Chinas wachsende Bedeutung für die Gewährleistung der Finanzstabilität vieler Entwicklungsländer und damit der globalen Finanzstabilität. Laut dem Peterson Institute hat China im Rahmen der Belt and Road Initiative mehr als 100 Milliarden Dollar an Entwicklungsländer geliehen, was 57 % der Gesamtverschuldung dieser Länder gegenüber offiziellen Gläubigern ausmacht. . Das Problem ist, dass China nicht Teil des Pariser Clubs ist (und dies auch nicht beabsichtigt), in dem offizielle Gläubiger die Schuldenprobleme der Entwicklungsländer koordinieren, damit sie wieder einigermaßen rentabel werden. . Da die Hauptgläubiger als Black Boxes fungieren, wird die multilaterale Koordinierung zwischen den Gläubigern viel schwieriger, was die Finanzstabilität gefährdet. Als Reaktion auf diese Situation haben die G20, denen China angehört, den Joint Framework zur Koordinierung des Umschuldungsprozesses ins Leben gerufen. Bisher war die Initiative jedoch weniger erfolgreich, da nur vier Länder davon profitiert haben.

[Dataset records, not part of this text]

(** * Neuropod config utilities: validation, canonicalisation, persistence

    A shallow embedding of
    [source/neuropods/python/backends/config_utils.py] and the properties
    its specification states about it.

    The module is Python 2 code working on dynamically typed values
    (dicts, lists, tuples, strings, numbers, [None]).  The embedding keeps
    that shape: a type [pyval] of Python values, exceptions as the error
    side of a [result], the package directory as a finite map from paths
    to nodes, and the numpy name resolver, which is not part of the
    sources, as a parameter of the functions that call it. *)

From Stdlib Require Import ZArith Ascii String List Bool Lia SpecFloat.
From stdpp Require Import base option gmap strings list fin_maps.

Set Warnings "-register-all".
Local Open Scope Z_scope.
Local Open Scope string_scope.

(** ** Python values *)

(** The values the module can meet in a config: what JSON can hold, plus
    tuples.  [PyInt] stands for a Python 2 [int] or [long] and [PyStr] for
    a [str] or [unicode] text: the code never tells the two members of a
    pair apart ([isinstance(dim, (int, long))], [isinstance(name,
    basestring)]).  A [dict] has string keys, as every dict the module
    builds or loads has. *)
Inductive pyval : Type :=
| PyNone
| PyBool (b : bool)
| PyInt (z : Z)
| PyFloat (f : spec_float)
| PyStr (s : string)
| PyList (l : list pyval)
| PyTuple (l : list pyval)
| PyDict (d : gmap string pyval).

(** Which message a field-type error carries: the one of
    [validate_tensor_spec] ("Field 'name' must be a string!") or the one of
    [validate_neuropod_config] ("Field 'name' in config must be a
    string!"). *)
Inductive scope := InSpec | InConfig.

(** The exceptions that can leave the module.  The first four are the
    [ValueError]s the module raises itself; the others come from the
    operations it calls. *)
Inductive error : Type :=
| InvalidDtype (got : pyval)
| InvalidFieldType (where_ : scope) (field : string) (got : pyval)
| InvalidDimension (got : pyval)
| UnrecognizedDtype (got : pyval)      (* numpy: data type not understood *)
| KeyError (key : string)              (* d[key] on a dict without key *)
| NotSubscriptable (got : pyval)       (* v[key] where v is no dict *)
| NotIterable (got : pyval)            (* for x in v *)
| IOError (path : string)              (* open() failed *)
| JSONDecodeError.                     (* json.load on a file with no document *)

Inductive result (A : Type) : Type :=
| Ok (a : A)
| Raise (e : error).
Arguments Ok {A} a.
Arguments Raise {A} e.

#[global] Instance result_ret : MRet result := fun A a => Ok a.
#[global] Instance result_bind : MBind result := fun A B f r =>
  match r with
  | Ok a => f a
  | Raise e => Raise e
  end.

(** [for x in l: body(x)], stopping at the first exception. *)
Fixpoint for_each {A : Type} (body : A -> result unit) (l : list A) : result unit :=
  match l with
  | [] => Ok tt
  | x :: rest => body x ≫= fun _ => for_each body rest
  end.

(** The loop that appends [f x] to a fresh list for every [x]. *)
Fixpoint collect {A B : Type} (f : A -> result B) (l : list A) : result (list B) :=
  match l with
  | [] => Ok []
  | x :: rest => y ← f x; ys ← collect f rest; Ok (y :: ys)
  end.

(** ** The Python operations the module uses *)

Definition isinstance_basestring (v : pyval) : bool :=
  match v with PyStr _ => true | _ => false end.

Definition isinstance_bool (v : pyval) : bool :=
  match v with PyBool _ => true | _ => false end.

(** [isinstance(v, (int, long))]: [bool] is a subclass of [int]. *)
Definition isinstance_int (v : pyval) : bool :=
  match v with PyInt _ | PyBool _ => true | _ => false end.

Definition isinstance_list_tuple (v : pyval) : bool :=
  match v with PyList _ | PyTuple _ => true | _ => false end.

Definition is_None (v : pyval) : bool :=
  match v with PyNone => true | _ => false end.

(** [v > 0].  Numbers compare by value, [True] being 1; in Python 2 [None]
    is below every number and every other object above. *)
Definition gt_zero (v : pyval) : bool :=
  match v with
  | PyNone => false
  | PyBool b => b
  | PyInt z => (0 <? z)%Z
  | PyFloat f => SFltb (S754_zero false) f
  | PyStr _ | PyList _ | PyTuple _ | PyDict _ => true
  end.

Letztendlich hat die Abhängigkeit der EU von China im Zuge des Konflikts in Russland und den Plänen zur Beschleunigung des grünen und digitalen Wandels zugenommen. Aber es scheint, dass die EU ihre Lektion gelernt und die Punkte identifiziert hat, auf die China besonders angewiesen ist. Die kommenden Monate werden interessant und wir müssen die Vorschläge der Europäischen Kommission im Auge behalten. Sowie der Ansatz der Mitgliedstaaten, die, wie wir bei 5G gesehen haben, manchmal unterschiedlich sind. Angesichts der Tatsache, dass es sehr schwierig ist, 100 % aller Wertschöpfungsketten in der EU zu zentralisieren, ist es durchaus möglich, dass ein Teil dieser Initiative „Friendshoring“ beinhaltet – die Stärkung von Wertschöpfungsketten, die durch befreundete Länder verlaufen. Aber man muss aufpassen, denn manchmal sind Freunde nicht da…


Dass Originalversion dieses Artikels veröffentlicht von unserem Partner Agenda Publica am 20. Januar 2023.